LISTED ENTRIES Start Marker

Lemma next_keeps_unlinked s code reason expire t p :
  isUnlinked (current s) = true → next_problem build s code reason expire true t = Some p → isUnlinked (Some p) = true.
Proof.
  intros Hu. unfold next_problem. destruct (current s) as [q|] eqn:Eq; [|done].
  destruct (if negb (restrictsAccount _) && _ then _ else _) as [next|]; [|done].
  rewrite Hu. destruct (code =? 401) eqn:Hc; cbn [negb orb andb].
  - intros [= <-]. apply with_unlink_unlinked.
  - destruct (negb (restrictsAccount (Some next)) && operatorRetired s); [done|]. intros [= <-].
    destruct (UnlinkedAt q); apply with_unlink_unlinked.
Qed.

Lemma next_unlinks s t : ∃ q, next_problem build s 401 0 0 true t = Some (with_unlink (Some t) (default "" (runtimeDeviceID s)) false q).
Proof.
  unfold next_problem. cbn [Z.eqb Pos.eqb negb orb andb]. destruct (current s) as [q|]; [|eauto].
  destruct (negb (restrictsAccount _) && restrictsAccount (Some q)); eauto.
Qed.

Lemma record_fields w code reason expire b :
  operatorRetired (problems (record w code reason expire b)) = operatorRetired (problems b) ∧
  operatorLogout (problems (record w code reason expire b)) = operatorLogout (problems b) ∧
  pairingState (problems (record w code reason expire b)) = pairingState (problems b) ∧
  runtimePaired (record w code reason expire b) = runtimePaired b ∧
  (isUnlinked (current (problems b)) = true → isUnlinked (current (problems (record w code reason expire b))) = true).
Proof.
  unfold record, recordConnectionProblemStateIf. cbn [negb]. destruct (next_problem _ _ _ _ _ _ _) as [p|] eqn:E; [|done].
  split_and!; try done. intros Hu. by apply (next_keeps_unlinked _ _ _ _ _ _ Hu E).
Qed.

Lemma record_down w code reason expire b : down b → down (record w code reason expire b).
Proof. intros []. destruct (record_fields w code reason expire b) as (H1' & _ & H3 & H4 & H5). split; rewrite ?H1', ?H3, ?H4; auto. Qed.

Lemma pairing_down st b : st ≠ "" → down b → down (set_problems (setPairingState st (problems b)) b).
Proof.
  intros Hs [Hr Hu Hp Hk]. unfold setPairingState, set_problems. destruct (operatorLogout (problems b)); by split.
Qed.

Lemma notify_down w st r i b : down b → down (notify w st r i b).
Proof. by intros []. Qed.

Lemma signal_down f b : down b → down (signal f b).
Proof. by intros []. Qed.

Lemma exit_down c b : down b → down (exit_with c b).
Proof. by intros []. Qed.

LISTED ENTRIES End Marker

## TRY IT
Would you please write out, exactly and with no other lines, the stretch of the listing above from the line containing "(isUnlinked (current (problems" through the line containing "Proof. intros []."?

## SOLUTION BELOW
  (isUnlinked (current (problems b)) = true → isUnlinked (current (problems (record w code reason expire b))) = true).
Proof.
  unfold record, recordConnectionProblemStateIf. cbn [negb]. destruct (next_problem _ _ _ _ _ _ _) as [p|] eqn:E; [|done].
  split_and!; try done. intros Hu. by apply (next_keeps_unlinked _ _ _ _ _ _ Hu E).
Qed.

Lemma record_down w code reason expire b : down b → down (record w code reason expire b).
Proof. intros []. destruct (record_fields w code reason expire b) as (H1' & _ & H3 & H4 & H5). split; rewrite ?H1', ?H3, ?H4; auto. Qed.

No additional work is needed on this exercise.